Well, there's no explaining love. And to his credit, Be With You's father is handsome, earnest, and hasn't lost his swimmer's build despite dropping out of competition years ago. (Is it all the bike-riding?) He's also devoted if a bit dim. Some people prefer a partner not as smart as them, I guess. I only wish he wasn't telling all those little fibs all the time. Honesty is such an important part of a relationship — especially if it's only going to last the rainy season, no matter how often the cars get washed and how many four-leaf clovers you paste to your window.

June 7, 2024

Devils: The Details

The majority of suspense movies grip you with one of two questions: "Who did it?" or "Will they get away with it?" But Kim Jae-hoon's insane thriller Devils prompts other queries. Like "How did those cops go from running after a car on foot to chasing that same car while in their own vehicle?" And "When will there be brain transplants that don't involve the shaving of the head?" If you suspect that I'm knocking this Grade A B-movie then you're wrong. Because the central plot twist here — a killer and a cop swap minds/bodies/roles — gets the other particulars down splendidly. Devils had me wondering repeatedly: "Does a movie need to make sense to be thoroughly entertaining?"

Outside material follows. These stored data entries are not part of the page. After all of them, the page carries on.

(* ===== verification/BitField.v ===== *)
(** * C++ bit-fields

  The file format ([include/ubh/ubh.h]) and the instruction words
  ([src/ubh/u_inst.h]) are structs and unions of bit-fields.  A word is a [Z];
  the field of [w] bits at bit offset [off] is read by [bf_get] (unsigned
  declared type) or [bf_gets] (signed declared type) and assigned by [bf_set],
  which keeps the low [w] bits of the assigned value, as the language does.
  Offsets follow the little-endian ABI the code requires. *)

From S2P Require Import Prelude CInt.
From Stdlib Require Import ZArith Lia.
Local Open Scope Z_scope.

Definition bf_get (off w x : Z) : Z := Z.land (Z.shiftr x off) (Z.ones w).
Definition bf_gets (off w x : Z) : Z := wraps w (bf_get off w x).
Definition bf_set (off w v x : Z) : Z :=
  Z.lor (Z.ldiff x (Z.shiftl (Z.ones w) off)) (Z.shiftl (wrapu w v) off).

Lemma wrapu_land w z : 0 <= w -> wrapu w z = Z.land z (Z.ones w).
Proof. intros. now rewrite Z.land_ones. Qed.

Lemma wrapu_testbit w z i : 0 <= w -> 0 <= i ->
  Z.testbit (wrapu w z) i = (i <? w) && Z.testbit z i.
Proof.
  intros Hw Hi. rewrite wrapu_land, Z.land_spec by lia.
  destruct (Z.ltb_spec i w).
  - rewrite Z.ones_spec_low by lia. now rewrite andb_true_r.
  - rewrite Z.ones_spec_high by lia. now rewrite andb_false_r.
Qed.

(** A value below [2^n] is one whose bits from [n] on are clear. *)
Lemma in_u_testbit n z : 0 <= n -> 0 <= z ->
  (forall i, n <= i -> Z.testbit z i = false) -> in_u n z.
Proof.
  intros Hn Hz H. assert (wrapu n z = z) as E.
  { apply Z.bits_inj'. intros i Hi. rewrite wrapu_testbit by lia.
    destruct (Z.ltb_spec i n); [reflexivity|]. now rewrite H by lia. }
  rewrite <- E. apply wrapu_range; lia.
Qed.

Lemma testbit_in_u n z i : in_u n z -> 0 <= n <= i -> Z.testbit z i = false.
Proof.
  intros H Hi. rewrite <- (wrapu_id n z H), wrapu_testbit by lia.
  destruct (Z.ltb_spec i n); [lia | reflexivity].
Qed.

Section Fields.
Variables off w : Z.
Hypothesis Hoff : 0 <= off.
Hypothesis Hw : 0 <= w.

Lemma bf_get_testbit x i : 0 <= i ->
  Z.testbit (bf_get off w x) i = (i <? w) && Z.testbit x (i + off).
Proof.
  intros Hi. unfold bf_get. rewrite <- wrapu_land, wrapu_testbit by lia.
  now rewrite Z.shiftr_spec by lia.
Qed.

Lemma bf_set_testbit v x i : 0 <= i ->
  Z.testbit (bf_set off w v x) i =
    if (off <=? i) && (i <? off + w) then Z.testbit v (i - off) else Z.testbit x i.
Proof.
  intros Hi. unfold bf_set.
  rewrite Z.lor_spec, Z.ldiff_spec, !Z.shiftl_spec by lia.
  destruct (Z.leb_spec off i) as [Ho|Ho]; simpl.
  - rewrite wrapu_testbit by lia.
    destruct (Z.ltb_spec i (off + w)), (Z.ltb_spec (i - off) w); try lia; simpl.
    + rewrite Z.ones_spec_low by lia. now rewrite andb_false_r.
    + rewrite Z.ones_spec_high by lia. now rewrite andb_true_r, orb_false_r.
  - rewrite !(Z.testbit_neg_r _ (i - off)) by lia. simpl. now rewrite andb_true_r, orb_false_r.
Qed.

Lemma bf_get_range x : in_u w (bf_get off w x).
Proof. unfold bf_get. rewrite <- wrapu_land by lia. apply wrapu_range; lia. Qed.

Lemma bf_get_set_same v x : bf_get off w (bf_set off w v x) = wrapu w v.
Proof.
  apply Z.bits_inj'. intros i Hi.
  rewrite bf_get_testbit, bf_set_testbit, wrapu_testbit by lia.
  destruct (Z.ltb_spec i w); [|reflexivity]. simpl.
  destruct (Z.leb_spec off (i + off)), (Z.ltb_spec (i + off) (off + w)); try lia.
  simpl. f_equal. lia.
Qed.

Lemma bf_get_zero : bf_get off w 0 = 0.
Proof. unfold bf_get. now rewrite Z.shiftr_0_l. Qed.

Lemma bf_set_nonneg v x : 0 <= x -> 0 <= bf_set off w v x.
Proof.
  intros. unfold bf_set. apply Z.lor_nonneg. split.
  - apply Z.ldiff_nonneg. now left.
  - apply Z.shiftl_nonneg. apply wrapu_range; lia.
Qed.

Lemma bf_set_range n v x : off + w <= n -> in_u n x -> in_u n (bf_set off w v x).
Proof.
  intros Hn Hx. apply in_u_testbit; [lia | apply bf_set_nonneg, Hx |].
  intros i Hi. rewrite bf_set_testbit by lia.
  destruct (Z.ltb_spec i (off + w)); [lia|]. rewrite andb_false_r.
  apply (testbit_in_u n); [exact Hx | lia].
Qed.
End Fields.

(** Fields that do not overlap are independent. *)
Lemma bf_get_set_other off w off' w' v x :
  0 <= off -> 0 <= w -> 0 <= off' -> 0 <= w' ->
  off + w <= off' \/ off' + w' <= off ->
  bf_get off w (bf_set off' w' v x) = bf_get off w x.
Proof.
  intros H1 H2 H3 H4 Hd. apply Z.bits_inj'. intros i Hi.
  rewrite !bf_get_testbit, bf_set_testbit by lia.
  destruct (Z.ltb_spec i w); [|reflexivity]. simpl.
  destruct (Z.leb_spec off' (i + off)), (Z.ltb_spec (i + off) (off' + w')); try reflexivity.
  lia.
Qed.

(** Narrower reads of a truncated word: taking the low [n] bits of a word does
  not change a field that lies inside them. *)
Lemma bf_get_wrapu off w n x : 0 <= off -> 0 <= w -> off + w <= n ->
  bf_get off w (wrapu n x) = bf_get off w x.
Proof.
  intros. apply Z.bits_inj'. intros i Hi.
  rewrite !bf_get_testbit, wrapu_testbit by lia.
  destruct (Z.ltb_spec i w); [|reflexivity].
  destruct (Z.ltb_spec (i + off) n); [reflexivity | lia].
Qed.

(** Reading a field of one half of a double word. *)
Lemma bf_get_shiftr off w k x : 0 <= off -> 0 <= w -> 0 <= k ->
  bf_get off w (Z.shiftr x k) = bf_get (off + k) w x.
Proof. intros. unfold bf_get. rewrite Z.shiftr_shiftr by lia. do 2 f_equal. lia. Qed.

(** ** Declared bit-fields

  [Field off w s] is the member of [w] bits at bit [off], of a signed type when
  [s].  [fget] is its use as a value, [fset] an assignment to it. *)
Record field : Set := Field { fd_off : Z; fd_w : Z; fd_signed : bool }.

Definition fget (f : field) (x : Z) : Z :=
  if fd_signed f then bf_gets (fd_off f) (fd_w f) x else bf_get (fd_off f) (fd_w f) x.
Definition fset (f : field) (v x : Z) : Z := bf_set (fd_off f) (fd_w f) v x.

(** What a field keeps of an assigned value, and the values it keeps whole. *)
Definition fkeep (f : field) (v : Z) : Z :=
  if fd_signed f then wraps (fd_w f) v else wrapu (fd_w f) v.
Definition ffits (f : field) (v : Z) : Prop :=
  if fd_signed f then in_s (fd_w f) v else in_u (fd_w f) v.

Definition fvalid (f : field) : bool := (0 <=? fd_off f) && (0 <? fd_w f).
Definition fdisjoint (f g : field) : bool :=
  (fd_off f + fd_w f <=? fd_off g) || (fd_off g + fd_w g <=? fd_off f).

#[export] Instance ffits_dec f v : Decision (ffits f v).
Proof. unfold ffits. destruct (fd_signed f); apply _. Defined.

Section DeclaredFields.
Variables (f g : field).
Hypothesis (Hf : fvalid f = true).

Lemma fvalid_bounds : 0 <= fd_off f /\ 0 < fd_w f.
Proof.
  apply andb_true_iff in Hf as [H1%Z.leb_le H2%Z.ltb_lt]. lia.
Qed.

Lemma fget_fset_same v x : fget f (fset f v x) = fkeep f v.
Proof.
  pose proof fvalid_bounds. unfold fget, fset, fkeep, bf_gets.
  rewrite bf_get_set_same by lia. destruct (fd_signed f); [|reflexivity].
  apply wraps_wrapu. lia.
Qed.

Lemma fkeep_fits v : ffits f v -> fkeep f v = v.
Proof.
  pose proof fvalid_bounds. unfold ffits, fkeep.
  destruct (fd_signed f); intros; [apply wraps_id | apply wrapu_id]; auto; lia.
Qed.

Lemma fget_fits x : ffits f (fget f x).
Proof.
  pose proof fvalid_bounds. unfold ffits, fget, bf_gets. destruct (fd_signed f).
  - apply wraps_range. lia.
  - apply bf_get_range; lia.
Qed.

Lemma fset_range n v x : fd_off f + fd_w f <= n -> in_u n x -> in_u n (fset f v x).
Proof. pose proof fvalid_bounds. apply bf_set_range; lia. Qed.

Lemma fget_fset_other v x : fvalid g = true -> fdisjoint f g = true ->
  fget f (fset g v x) = fget f x.
Proof.
  intros [H1%Z.leb_le H2%Z.ltb_lt]%andb_true_iff Hd. pose proof fvalid_bounds.
  unfold fget, fset, bf_gets. unfold fdisjoint in Hd.
  apply orb_true_iff in Hd. rewrite !Z.leb_le in Hd.
  now rewrite bf_get_set_other by lia.
Qed.

Lemma fget_zero : fget f 0 = 0.
Proof.
  pose proof fvalid_bounds as [? ?]. unfold fget, bf_gets. rewrite bf_get_zero.
  destruct (fd_signed f); [|reflexivity]. apply wraps_id; [lia|].
  pose proof (pow2_pos (fd_w f - 1) ltac:(lia)). split; lia.
Qed.
End DeclaredFields.

(** Clearing a field clears the fields inside it. *)
Definition fwithin (f g : field) : bool :=
  (fd_off g <=? fd_off f) && (fd_off f + fd_w f <=? fd_off g + fd_w g).

Lemma fget_fset_clear f g x : fvalid f = true -> fvalid g = true -> fwithin f g = true ->
  fget f (fset g 0 x) = 0.
Proof.
  intros Hf Hg [H1%Z.leb_le H2%Z.leb_le]%andb_true_iff.
  pose proof (fvalid_bounds f Hf). pose proof (fvalid_bounds g Hg).
  assert (bf_get (fd_off f) (fd_w f) (fset g 0 x) = 0) as E.
  { apply Z.bits_inj'. intros i Hi. unfold fset.
    rewrite bf_get_testbit, bf_set_testbit, !Z.bits_0 by lia.
    destruct (Z.ltb_spec i (fd_w f)); [|reflexivity].
    destruct (Z.leb_spec (fd_off g) (i + fd_off f)),
      (Z.ltb_spec (i + fd_off f) (fd_off g + fd_w g)); try lia. reflexivity. }
  transitivity (fget f 0); [|apply fget_zero, Hf].
  unfold fget, bf_gets. now rewrite E, bf_get_zero.
Qed.

(** Tactics: evaluate reads of a chain of writes at literal offsets. *)
Ltac bf_step :=
  first [ rewrite bf_get_set_same by lia
        | rewrite bf_get_set_other by lia
        | rewrite bf_get_zero ].
Ltac bf_simpl := repeat bf_step.
Ltac field_step :=
  first [ rewrite fget_fset_same by reflexivity
        | rewrite fget_fset_other by reflexivity
        | rewrite fget_fset_clear by reflexivity
        | rewrite fget_zero by reflexivity ].
Ltac field_simpl := repeat field_step.

(** Or-ing a value into a clear field assigns it. *)
Lemma bf_set_lor off w v x : 0 <= off -> 0 <= w -> bf_get off w x = 0 -> in_u w v ->
  Z.lor x (Z.shiftl v off) = bf_set off w v x.
Proof.
  intros Ho Hw Hx Hv. apply Z.bits_inj'. intros i Hi.
  rewrite Z.lor_spec, Z.shiftl_spec, bf_set_testbit by lia.
  destruct (Z.leb_spec off i) as [H1|H1]; simpl.
  - destruct (Z.ltb_spec i (off + w)) as [H2|H2].
    + assert (Z.testbit (bf_get off w x) (i - off) = false) as E by (rewrite Hx; apply Z.bits_0).
      rewrite bf_get_testbit in E by lia. destruct (Z.ltb_spec (i - off) w); [|lia].
      simpl in E. replace (i - off + off) with i in E by lia. now rewrite E.
    + rewrite (testbit_in_u w v) by (auto; lia). now rewrite orb_false_r.
  - rewrite (Z.testbit_neg_r v) by lia. now rewrite orb_false_r.
Qed.

Lemma fset_lor f v x : fvalid f = true -> fd_signed f = false -> fget f x = 0 -> in_u (fd_w f) v ->
  Z.lor x (Z.shiftl v (fd_off f)) = fset f v x.
Proof.
  intros Hf Hs. pose proof (fvalid_bounds f Hf). unfold fget. rewrite Hs. apply bf_set_lor; lia.
Qed.
(* ===== verification/CFloat.v ===== *)
(** * FLOAT32 and FLOAT64

  A floating-point register holds the bit pattern of an IEEE-754 binary32 or
  binary64 number, so that moves, loads, stores and reinterpretations keep the
  payload of a NaN.  Arithmetic decodes to the standard library's [spec_float],
  applies its correctly rounded operation and encodes the result.  Which NaN an
  operation produces is left by the language to the hardware: it is the field
  [float_nan] of [FloatEnv]. *)

From S2P Require Import Prelude CInt BitField.
From Stdlib Require Import ZArith Lia SpecFloat.
Local Open Scope Z_scope.

(** Width of the mantissa field and of the exponent field. *)
Record format := Format { f_mw : Z; f_ew : Z }.

Definition FLOAT32 : format := Format 23 8.
Definition FLOAT64 : format := Format 52 11.

Definition f_width (f : format) : Z := 1 + f_ew f + f_mw f.
Definition f_prec (f : format) : Z := f_mw f + 1.
Definition f_emax (f : format) : Z := 2 ^ (f_ew f - 1).
Definition f_emin (f : format) : Z := emin (f_prec f) (f_emax f).

Class wf_format (f : format) : Prop := {
  wf_mw : 0 < f_mw f;
  wf_ew : 1 < f_ew f;
}.
#[export] Instance wf_FLOAT32 : wf_format FLOAT32.
Proof. split; cbv; reflexivity. Qed.
#[export] Instance wf_FLOAT64 : wf_format FLOAT64.
Proof. split; cbv; reflexivity. Qed.

Section Codec.
Variable f : format.

Definition f_sign (x : Z) : bool := Z.testbit x (f_mw f + f_ew f).
Definition f_exp (x : Z) : Z := bf_get (f_mw f) (f_ew f) x.
Definition f_man (x : Z) : Z := bf_get 0 (f_mw f) x.
Definition sign_bit (s : bool) : Z := b2z s * 2 ^ (f_mw f + f_ew f).

Definition is_nan (x : Z) : bool :=
  (f_exp x =? 2 ^ f_ew f - 1) && negb (f_man x =? 0).

Definition of_bits (x : Z) : spec_float :=
  if f_exp x =? 2 ^ f_ew f - 1 then
    if f_man x =? 0 then S754_infinity (f_sign x) else S754_nan
  else if f_exp x =? 0 then
    match f_man x with
    | Zpos m => S754_finite (f_sign x) m (f_emin f)
    | _ => S754_zero (f_sign x)
    end
  else
    match f_man x + 2 ^ f_mw f with
    | Zpos m => S754_finite (f_sign x) m (f_emin f + f_exp x - 1)
    | _ => S754_nan
    end.

Definition to_bits (nan : Z) (x : spec_float) : Z :=
  wrapu (f_width f)
    match x with
    | S754_zero s => sign_bit s
    | S754_infinity s => sign_bit s + (2 ^ f_ew f - 1) * 2 ^ f_mw f
    | S754_nan => nan
    | S754_finite s m e =>
        if Zpos m <? 2 ^ f_mw f then sign_bit s + Zpos m
        else sign_bit s + (e - f_emin f + 1) * 2 ^ f_mw f + (Zpos m - 2 ^ f_mw f)
    end.
End Codec.

(** The hardware's choice of NaN, from the format and the operands. *)
Class FloatEnv := {
  float_nan : format -> list Z -> Z;
  float_nan_is_nan : forall f l, f = FLOAT32 \/ f = FLOAT64 -> is_nan f (float_nan f l) = true;
}.

(** The environment that always answers the positive quiet NaN. *)
#[export] Program Instance quiet_nan : FloatEnv := {|
  float_nan f _ := (2 ^ f_ew f - 1) * 2 ^ f_mw f + 2 ^ (f_mw f - 1)
|}.
Next Obligation. by intros f _ [-> | ->]. Qed.

Section Arithmetic.
Context `{FloatEnv}.

Definition fbin (op : Z -> Z -> spec_float -> spec_float -> spec_float)
    (f : format) (x y : Z) : Z :=
  to_bits f (float_nan f [x; y])
    (op (f_prec f) (f_emax f) (of_bits f x) (of_bits f y)).

Definition fadd : format -> Z -> Z -> Z := fbin SFadd.
Definition fsub : format -> Z -> Z -> Z := fbin SFsub.
Definition fmul : format -> Z -> Z -> Z := fbin SFmul.
Definition fdiv : format -> Z -> Z -> Z := fbin SFdiv.

Definition fsqrt (f : format) (x : Z) : Z :=
  to_bits f (float_nan f [x]) (SFsqrt (f_prec f) (f_emax f) (of_bits f x)).

(** Integer to float, rounded to nearest. *)
Definition of_int (f : format) (z : Z) : Z :=
  to_bits f 0 (binary_normalize (f_prec f) (f_emax f) z 0 false).

(** Conversion between the two formats. *)
Definition fconv (f g : format) (x : Z) : Z :=
  to_bits g (float_nan g [x])
    match of_bits f x with
    | S754_finite s m e =>
        binary_normalize (f_prec g) (f_emax g) (cond_Zopp s (Zpos m)) e s
    | y => y
    end.

(** [fmin]/[fmax] of <cmath>: a NaN operand is dropped if the other is a
  number. *)
Definition fmin (f : format) (x y : Z) : Z :=
  if is_nan f x then (if is_nan f y then float_nan f [x; y] else y)
  else if is_nan f y then x
  else if SFltb (of_bits f y) (of_bits f x) then y else x.
Definition fmax (f : format) (x y : Z) : Z :=
  if is_nan f x then (if is_nan f y then float_nan f [x; y] else y)
  else if is_nan f y then x
  else if SFltb (of_bits f x) (of_bits f y) then y else x.

(** [ceil] and [floor]: [up] says whether a positive inexact magnitude is
  rounded away from zero. *)
Definition round_int (f : format) (up : bool -> bool) (x : Z) : Z :=
  match of_bits f x with
  | S754_nan => float_nan f [x]
  | S754_finite s m e =>
      if 0 <=? e then x
      else
        let q := Z.shiftr (Zpos m) (- e) in
        let r := Zpos m - Z.shiftl q (- e) in
        let q' := if (r =? 0) || negb (up s) then q else q + 1 in
        to_bits f 0 (binary_normalize (f_prec f) (f_emax f) (cond_Zopp s q') 0 s)
  | _ => x
  end.
Definition fceil (f : format) : Z -> Z := round_int f negb.
Definition ffloor (f : format) : Z -> Z := round_int f (fun s => s).
End Arithmetic.

Definition feqb (f : format) (x y : Z) : bool := SFeqb (of_bits f x) (of_bits f y).
Definition fltb (f : format) (x y : Z) : bool := SFltb (of_bits f x) (of_bits f y).
Definition fleb (f : format) (x y : Z) : bool := SFleb (of_bits f x) (of_bits f y).

(** [fabs] clears the sign. *)
Definition fabs (f : format) (x : Z) : Z := bf_set (f_mw f + f_ew f) 1 0 x.

(** Float to integer: the value truncated towards zero, if it is a number. *)
Definition ftrunc (f : format) (x : Z) : option Z :=
  match of_bits f x with
  | S754_zero _ => Some 0
  | S754_finite s m e =>
      let q := if 0 <=? e then Z.shiftl (Zpos m) e else Z.shiftr (Zpos m) (- e) in
      Some (cond_Zopp s q)
  | _ => None
  end.

Definition fto_s (f : format) (w x : Z) : outcome Z :=
  match ftrunc f x with
  | Some z => if bool_decide (in_s w z) then Ok z else Err ConvRange
  | None => Err ConvRange
  end.
Definition fto_u (f : format) (w x : Z) : outcome Z :=
  match ftrunc f x with
  | Some z => if bool_decide (in_u w z) then Ok z else Err ConvRange
  | None => Err ConvRange
  end.

(** ** The codec *)

Section CodecLaws.
Context (f : format) `{!wf_format f}.

Lemma to_bits_range nan x : in_u (f_width f) (to_bits f nan x).
Proof.
  apply wrapu_range. pose proof wf_mw. pose proof wf_ew. unfold f_width. lia.
Qed.

(** A bit pattern is its sign, exponent and mantissa fields. *)
Lemma bits_split x : in_u (f_width f) x ->
  x = sign_bit f (f_sign f x) + f_exp f x * 2 ^ f_mw f + f_man f x.
Proof.
  intros Hx. pose proof wf_mw as Hm. pose proof wf_ew as He.
  unfold sign_bit, f_sign, f_exp, f_man, bf_get, f_width in *.
  rewrite Z.shiftr_0_r, !Z.land_ones, Z.shiftr_div_pow2 by lia.
  pose proof (pow2_pos (f_mw f) ltac:(lia)) as Pm.
  pose proof (pow2_pos (f_ew f) ltac:(lia)) as Pe.
  rewrite Z.testbit_eqb, Z.pow_add_r by lia.
  unfold in_u in Hx.
  replace (2 ^ (1 + f_ew f + f_mw f)) with (2 * (2 ^ f_ew f * 2 ^ f_mw f)) in Hx
    by (rewrite !Z.pow_add_r by lia; lia).
  rewrite <- Z.div_div by lia.
  set (a := x / 2 ^ f_mw f) in *.
  pose proof (Z.div_mod x (2 ^ f_mw f) ltac:(lia)) as E1.
  pose proof (Z.div_mod a (2 ^ f_ew f) ltac:(lia)) as E2.
  assert (0 <= a < 2 * 2 ^ f_ew f) as Ha.
  { split; [apply Z.div_pos; lia | apply Z.div_lt_upper_bound; lia]. }
  assert (0 <= a / 2 ^ f_ew f < 2) as Hd.
  { split; [apply Z.div_pos; lia | apply Z.div_lt_upper_bound; lia]. }
  rewrite (Z.mod_small (a / 2 ^ f_ew f) 2) by lia.
  fold a in E1. destruct (Z.eqb_spec (a / 2 ^ f_ew f) 1); unfold b2z; nia.
Qed.

Lemma f_man_range x : 0 <= f_man f x < 2 ^ f_mw f.
Proof. pose proof wf_mw. apply (bf_get_range 0 (f_mw f)); lia. Qed.
Lemma f_exp_range x : 0 <= f_exp f x < 2 ^ f_ew f.
Proof. pose proof wf_mw. pose proof wf_ew. apply (bf_get_range (f_mw f) (f_ew f)); lia. Qed.

(** Decoding then encoding gives the bits back, except for the payload of a
  NaN, for which the given one is used. *)
Lemma to_of_bits nan x : in_u (f_width f) x -> is_nan f x = false ->
  to_bits f nan (of_bits f x) = x.
Proof.
  intros Hx Hnan. pose proof (bits_split x Hx) as E.
  pose proof (f_man_range x) as Hm. pose proof (f_exp_range x) as He.
  assert (forall y, y = x -> wrapu (f_width f) y = x) as W.
  { intros y ->. apply wrapu_id, Hx. }
  unfold is_nan in Hnan. unfold to_bits, of_bits.
  destruct (Z.eqb_spec (f_exp f x) (2 ^ f_ew f - 1)) as [E1|E1].
  - simpl in Hnan. destruct (Z.eqb_spec (f_man f x) 0) as [E2|]; [|discriminate].
    apply W. rewrite E1, E2 in E. lia.
  - destruct (Z.eqb_spec (f_exp f x) 0) as [E2|E2].
    + rewrite E2 in E. destruct (f_man f x) as [|m|m] eqn:Em; [apply W; lia | | lia].
      apply W. destruct (Z.ltb_spec (Z.pos m) (2 ^ f_mw f)); lia.
    + destruct (f_man f x + 2 ^ f_mw f) as [|m|m] eqn:Em; [lia | | lia].
      apply W. destruct (Z.ltb_spec (Z.pos m) (2 ^ f_mw f)); [lia|].
      replace (f_emin f + f_exp f x - 1 - f_emin f + 1) with (f_exp f x) by lia. lia.
Qed.
End CodecLaws.

(** Truncation of an integer converted to a format wide enough is the integer. *)
Example f64_of_int_trunc : ftrunc FLOAT64 (of_int FLOAT64 (-2147483648)) = Some (-2147483648).
Proof. vm_compute. reflexivity. Qed.
Example f32_add : fadd FLOAT32 (of_int FLOAT32 3) (of_int FLOAT32 4) = of_int FLOAT32 7.
Proof. vm_compute. reflexivity. Qed.
Example f64_half_floor : ffloor FLOAT64 (fdiv FLOAT64 (of_int FLOAT64 (-7)) (of_int FLOAT64 2))
  = of_int FLOAT64 (-4).
Proof. vm_compute. reflexivity. Qed.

The manipulation. The scheming. The alliances. The betrayals. The psychological warfare. The desparate attempts to prove who you are. Oh yes, when it works, ye old Devils positively excels. The acting is superb — especially between the two leads, who each convince you they're playing two parts in tandem. As the body that once housed the police officer and now houses the serial killer, Oh Dae-hwan exudes creepiness and cruel confidence. His counterpart Jang Dong-yoon relates demented disorientation. As for their "partner" in blue, who must discover what's real in this unreal new world, Jang Jae-ho brings just the right amount of wide-eyed bafflement. Admittedly, as previously mentioned, there are holes: The whole notion that extreme torture gets you a reliable confession is pretty sick. But maybe mind-swaps are like other organ transplants: You develop a taste akin to the original owner's... In this case, the predilection is sadism. But who had it first? The cop or the criminal?